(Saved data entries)
(** X6: [StartPreresolveHosts], called in a reachable state with any list
    of host names, makes one resolve-only job for each name; the jobs of
    the first names are submitted at once, in the order of the list, as
    far as there are free slots, and the others wait at the front of the
    queue, in the order of the list, before every job queued earlier. *)
Theorem StartPreresolveHosts_submits_in_order delegate observer
    network_context profile ops0 s hostnames :
  Forall wf_op ops0 →
  run ops0 (PreconnectManager_new delegate observer network_context profile) =
    Some s →
  let n := IDMap.next_id_ (preresolve_jobs_ s) in
  let len := length hostnames in
  let ids := rev (seq n len) in
  let k := min len (free_slots s) in
  ∃ s' evs,
    StartPreresolveHosts hostnames s = Some s' ∧
    queued_jobs_ s' = drop k ids ++ queued_jobs_ s ∧
    callbacks s' = callbacks s ++ map (submitted s) (take k ids) ∧
    trace s' = trace s ++ evs ∧ admissions evs = take k ids ∧
    ∀ j it, hostnames !! j = Some it →
      ids !! j = Some (n + (len - S j)) ∧
      ∃ job, IDMap.Lookup (n + (len - S j)) (preresolve_jobs_ s') = Some job ∧
             same_job (PreresolveJob.new (GURL_http it) 0
                         kAllowCredentialsOnPreconnectByDefault None) job.
Proof.
  intros Hwf0 Hs n len ids k.
  destruct (run_reach _ _ _ _ _ _ Hwf0 Hs) as [I He].
  unfold StartPreresolveHosts.
  pose proof (add_fronts_msteps (rev hostnames) s) as Hr.
  destruct (add_fronts_spec (rev hostnames) s)
    as (Hnc & Hpr & Hi & Hinf & Hcb & Hn & Hq & Ht & Hnew).
  set (sb := foldl _ s (rev hostnames)) in *.
  rewrite length_rev in Hn, Hq, Ht. fold n len in Hn, Hq, Ht, Hnew.
  fold ids in Hq.
  pose proof (rtc_mstep_Inv _ _ I Hr) as Ib.
  assert (length ids = len) as Hlen.
  { unfold ids. by rewrite length_rev, length_seq. }
  assert (free_slots sb = free_slots s) as Hfree.
  { unfold free_slots. by rewrite Hinf. }
  assert (submitted sb = submitted s) as Hsub.
  { unfold submitted, GetNetworkContext. by rewrite Hnc, Hpr. }
  assert (∀ j, j < len →
            ids !! j = Some (n + (len - S j)) ∧
            ∃ it, hostnames !! j = Some it ∧
              IDMap.data_ (preresolve_jobs_ sb) !! (n + (len - S j)) =
              Some (PreresolveJob.new (GURL_http it) 0
                      kAllowCredentialsOnPreconnectByDefault None))
    as Hids.
  { intros j Hj. split.
    - unfold ids. rewrite rev_lookup by (rewrite length_seq; lia).
      rewrite length_seq. fold len. apply lookup_seq_lt. lia.
    - destruct (lookup_lt_is_Some_2 hostnames j Hj) as [it Hit].
      exists it. split; [done|]. apply Hnew.
      rewrite rev_lookup by (fold len; lia). fold len.
      replace (len - S (len - S j)) with j by lia. done. }
  destruct (TryToLaunch_loop_live (take k ids) (drop k ids ++ queued_jobs_ s)
              sb Ib)
    as (s1 & evs & Hloop & I1 & Hq1 & Hcb1 & Hinf1 & Ht1 & Hadm & Hjobs & _).
  { by rewrite app_assoc, take_drop. }
  { intros id Hin. apply elem_of_take in Hin as (j & Hj & Hjk).
    assert (j < len) as Hjl by lia.
    destruct (Hids j Hjl) as (Hidj & it & _ & Hjob).
    assert (id = n + (len - S j)) as -> by congruence.
    unfold cancelled, job_group. by rewrite Hjob. }
  { rewrite length_take, Hlen, Hfree. lia. }
  assert (TryToLaunch_loop (drop k ids ++ queued_jobs_ s) s1 = Some s1)
    as Hstop.
  { destruct (decide (free_slots s ≤ len)) as [Hle|Hgt].
    - apply TryToLaunch_loop_saturated.
      rewrite Hinf1, length_take, Hlen, Hinf.
      pose proof (inv_cap _ I). unfold k, free_slots in *. lia.
    - assert (queued_jobs_ s = []) as ->.
      { destruct He as [?|Hsat]; [done|]. unfold free_slots in Hgt. lia. }
      rewrite drop_ge by lia. done. }
  exists s1, (map (λ id, (Some id, JobsAdd)) (seq n len) ++ evs).
  split.
  { unfold TryToLaunchPreresolveJobs. rewrite Hq.
    rewrite <- (take_drop k ids) at 1. rewrite <- app_assoc.
    by rewrite Hloop. }
  split; [done|]. split; [by rewrite Hcb1, Hcb, Hsub|].
  split; [by rewrite Ht1, Ht, app_assoc|].
  split; [by rewrite admissions_app, admissions_adds, Hadm|].
  intros j it Hit.
  pose proof (lookup_lt_Some _ _ _ Hit) as Hj. fold len in Hj.
  destruct (Hids j Hj) as (Hidj & it' & Hit' & Hjob).
  assert (it' = it) as -> by congruence.
  split; [done|].
  destruct (Hjobs _ _ Hjob) as (job' & Hjob' & Hsame). by exists job'.
Qed.

Lemma submitted_ids s (l : list PreresolveJobId) :
  (map (submitted s) l).*1 = l.
Proof.
  induction l as [|x l IH]; [done|]. by rewrite map_cons, fmap_cons, IH.
Qed.

(** The loop of [Start] over the requests: the job made for the request at
    index [j] gets the id [n + j]. *)
Lemma add_backs_spec (h : string) (requests : list PreconnectRequest.t) s :
  let sb := foldl (λ s request,
                add_job false
                  (PreresolveJob.new (PreconnectRequest.origin request)
                     (PreconnectRequest.num_sockets request)
                     (PreconnectRequest.allow_credentials request) (Some h))
                  s) s requests in
  let n := IDMap.next_id_ (preresolve_jobs_ s) in
  IDMap.next_id_ (preresolve_jobs_ sb) = n + length requests ∧
  ∀ j r, requests !! j = Some r →
    IDMap.data_ (preresolve_jobs_ sb) !! (n + j) =
    Some (PreresolveJob.new (PreconnectRequest.origin r)
            (PreconnectRequest.num_sockets r)
            (PreconnectRequest.allow_credentials r) (Some h)).
Proof.
  induction requests as [|r0 requests IH] using rev_ind; simpl.
  - split; [lia|done].
  - rewrite foldl_app. simpl. rewrite length_app. simpl.
    destruct IH as (Hn & Hnew). split.
    + rewrite Hn. lia.
    + intros j r Hj. rewrite Hn.
      apply lookup_app_Some in Hj as [Hj|[Hge Hj]].
      * pose proof (lookup_lt_Some _ _ _ Hj).
        rewrite lookup_insert_ne by lia. by apply Hnew.
      * destruct (j - length requests) as [|?] eqn:E; [|done].
        simpl in Hj. injection Hj as <-.
        replace (IDMap.next_id_ (preresolve_jobs_ s) + j)
          with (IDMap.next_id_ (preresolve_jobs_ s) + length requests) by lia.
        apply lookup_insert_eq.
Qed.

(** X7: [Start], called in a reachable state for a host that has no group,
    makes the group and one job for each request; the jobs of the first
    requests are submitted at once, in the order of the requests, as far
    as there are free slots, and the others are queued behind every job
    queued earlier, in the order of the requests.  The group's counters
    say how many of its jobs are queued and in flight. *)
Theorem Start_submits_in_order delegate observer network_context profile
    ops0 s url requests :
  Forall wf_op ops0 →
  run ops0 (PreconnectManager_new delegate observer network_context profile) =
    Some s →
  preresolve_info_ s !! host url = None →
  (Z.of_nat (length requests) < size_t_modulus)%Z →
  let n := IDMap.next_id_ (preresolve_jobs_ s) in
  let len := length requests in
  let ids := seq n len in
  let k := min len (free_slots s) in
  ∃ s' evs,
    Start url requests s = Some s' ∧
    queued_jobs_ s' = queued_jobs_ s ++ drop k ids ∧
    callbacks s' = callbacks s ++ map (submitted s) (take k ids) ∧
    trace s' = trace s ++ evs ∧ admissions evs = take k ids ∧
    (∃ i, preresolve_info_ s' !! host url = Some i ∧
          PreresolveInfo.url i = url ∧
          PreresolveInfo.was_canceled i = false ∧
          PreresolveInfo.queued_count i = Z.of_nat (len - k) ∧
          PreresolveInfo.inflight_count i = Z.of_nat k) ∧
    ∀ j r, requests !! j = Some r →
      ∃ job, IDMap.Lookup (n + j) (preresolve_jobs_ s') = Some job ∧
             same_job (PreresolveJob.new (PreconnectRequest.origin r)
                         (PreconnectRequest.num_sockets r)
                         (PreconnectRequest.allow_credentials r)
                         (Some (host url))) job.
Proof.
  intros Hwf0 Hs Hnone Hfit n len ids k.
  destruct (run_reach _ _ _ _ _ _ Hwf0 Hs) as [I He].
  unfold Start. rewrite decide_False by (rewrite Hnone; by intros [? ?]).
  fold (start_state url requests s).
  destruct (start_state_spec url requests s)
    as (_ & _ & Hnc & Hpr & Hi & Hinf & Hcb & Hn & Hq & Ht & Hold & Hnew).
  cbv zeta in Hnc, Hpr, Hi, Hinf, Hcb, Hn, Hq, Ht, Hold, Hnew.
  destruct (add_backs_spec (host url) requests
              (emit None [InfoEmplace (host url)]
                 (set_info (<[host url := PreresolveInfo.new url
                                            (Z.of_nat (length requests))]>) s)))
    as (_ & Hjob).
  cbv zeta in Hjob. fold (start_state url requests s) in Hjob.
  cbn [preresolve_jobs_ emit set_info] in Hjob.
  set (sb := start_state url requests s) in *.
  fold n len in Hn, Hq, Ht, Hold, Hnew, Hjob. fold ids in Hq, Ht.
  cbn [preresolve_info_ trace emit set_info] in Hi, Ht.
  pose proof (start_Inv s url requests I Hnone Hfit) as Ib. fold sb in Ib.
  assert (length ids = len) as Hlen by apply length_seq.
  assert (free_slots sb = free_slots s) as Hfree.
  { unfold free_slots. by rewrite Hinf. }
  assert (submitted sb = submitted s) as Hsub.
  { unfold submitted, GetNetworkContext. by rewrite Hnc, Hpr. }
  assert (∃ s1 evs,
    TryToLaunchPreresolveJobs sb = Some s1 ∧ Inv s1 ∧
    queued_jobs_ s1 = queued_jobs_ s ++ drop k ids ∧
    callbacks s1 = callbacks sb ++ map (submitted sb) (take k ids) ∧
    trace s1 = trace sb ++ evs ∧ admissions evs = take k ids ∧
    (∀ id job, IDMap.data_ (preresolve_jobs_ sb) !! id = Some job →
       ∃ job', IDMap.data_ (preresolve_jobs_ s1) !! id = Some job' ∧
               same_job job job') ∧
    (∀ h i, preresolve_info_ sb !! h = Some i →
       ∃ i', preresolve_info_ s1 !! h = Some i' ∧ same_group i i'))
    as (s1 & evs & Hs1 & I1 & Hq1 & Hcb1 & Ht1 & Hadm & Hjobs & Hinfo).
  { destruct (decide (free_slots s = 0)) as [Hz|Hpos].
    - assert (k = 0) as -> by (unfold k; lia).
      exists sb, []. rewrite drop_0, take_0, !app_nil_r.
      split.
      { apply TryToLaunch_saturated. rewrite Hinf.
        unfold free_slots in Hz. lia. }
      do 5 (split; [done|]). split.
      + intros id job ?. exists job. split; [done|apply same_job_refl].
      + intros h i ?. exists i. by repeat split.
    - assert (queued_jobs_ s = []) as Hqs.
      { destruct He as [?|Hsat]; [done|]. unfold free_slots in Hpos. lia. }
      rewrite Hqs in Hq |- *. rewrite app_nil_l in Hq |- *.
      destruct (TryToLaunch_loop_live (take k ids) (drop k ids) sb Ib)
        as (s1 & evs & Hloop & I1 & Hq1 & Hcb1 & Hinf1 & Ht1 & Hadm & Hjobs
            & Hinfo & _).
      { by rewrite take_drop. }
      { intros id Hin. apply elem_of_take in Hin as (j & Hj & Hjk).
        apply lookup_seq in Hj as [-> Hjl].
        destruct (Hnew (n + j)) as (job & Hjb & Hjinfo); [lia|].
        unfold cancelled, job_group. rewrite Hjb. simpl. rewrite Hjinfo, Hi.
        by rewrite lookup_insert_eq. }
      { rewrite length_take, Hlen, Hfree. lia. }
      exists s1, evs. split.
      { unfold TryToLaunchPreresolveJobs. rewrite Hq.
        rewrite <- (take_drop k ids) at 1. rewrite Hloop.
        destruct (decide (free_slots s ≤ len)) as [Hle|Hgt].
        - apply TryToLaunch_loop_saturated.
          rewrite Hinf1, length_take, Hlen, Hinf.
          pose proof (inv_cap _ I). unfold k, free_slots in *. lia.
        - rewrite drop_ge by lia. done. }
      done. }
  assert (∀ id, id ∈ queued_jobs_ s ++ inflight_jobs s →
            job_group (IDMap.data_ (preresolve_jobs_ s1)) id ≠
              Some (host url)) as Hother.
  { intros id Hin Hg.
    apply (inv_dom _ I) in Hin as Hsome. destruct Hsome as [job Hjb].
    pose proof (inv_fresh _ I id (ex_intro _ job Hjb)) as Hlt. fold n in Hlt.
    assert (IDMap.data_ (preresolve_jobs_ sb) !! id = Some job) as Hjb'.
    { rewrite Hold; [done|lia]. }
    destruct (Hjobs _ _ Hjb') as (job' & Hjb1 & _ & _ & _ & Hsame).
    unfold job_group in Hg. rewrite Hjb1 in Hg. simpl in Hg.
    assert (job_group (IDMap.data_ (preresolve_jobs_ s)) id =
            Some (host url)) as Hg'.
    { unfold job_group. rewrite Hjb. simpl. congruence. }
    destruct (inv_group _ I _ _ Hg') as [? ?]. congruence. }
  assert (∀ id, id ∈ ids →
            job_group (IDMap.data_ (preresolve_jobs_ s1)) id =
              Some (host url)) as Hmine.
  { intros id Hin. apply elem_of_seq in Hin.
    destruct (Hnew id) as (job & Hjb & Hjinfo); [lia|].
    destruct (Hjobs _ _ Hjb) as (job' & Hjb1 & _ & _ & _ & Hsame).
    unfold job_group. rewrite Hjb1. simpl. congruence. }
  exists s1, (map (pair None) [InfoEmplace (host url)] ++
              map (λ id, (Some id, JobsAdd)) ids ++ evs).
  split; [done|]. split; [done|].
  split; [by rewrite Hcb1, Hcb, Hsub|].
  split.
  { rewrite Ht1, Ht. state_simpl. by rewrite <- !app_assoc. }
  split.
  { rewrite !admissions_app. unfold ids at 1.
    rewrite admissions_adds, Hadm. done. }
  split.
  - destruct (Hinfo (host url) (PreresolveInfo.new url (Z.of_nat len)))
      as (i & Hi1 & Hu & Hc & _).
    { rewrite Hi. apply lookup_insert_eq. }
    exists i. split; [done|]. split; [done|]. split; [done|].
    destruct (inv_counts _ I1 _ _ Hi1) as (Hqc & Hic & _).
    rewrite Hqc, Hic, Hq1, Hcb1, Hcb, fmap_app, !group_count_app.
    rewrite (group_count_zero _ _ (queued_jobs_ s)).
    2:{ intros id Hin. apply Hother, elem_of_app. by left. }
    rewrite (group_count_zero _ _ (inflight_jobs s)).
    2:{ intros id Hin. apply Hother, elem_of_app. by right. }
    rewrite (group_count_all _ _ (drop k ids)).
    2:{ intros id Hin. apply Hmine. by eapply subseteq_drop. }
    rewrite submitted_ids.
    rewrite (group_count_all _ _ (take k ids)).
    2:{ intros id Hin. apply Hmine. by eapply subseteq_take. }
    rewrite length_drop, length_take, Hlen. split; f_equal; lia.
  - intros j r Hj.
    destruct (Hjobs _ _ (Hjob j r Hj)) as (job' & Hjb1 & Hsame).
    by exists job'.
Qed.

Work order →
Of the lines above, show those in which "called" appears.

Solved problem →
(** X6: [StartPreresolveHosts], called in a reachable state with any list
(** X7: [Start], called in a reachable state for a host that has no group,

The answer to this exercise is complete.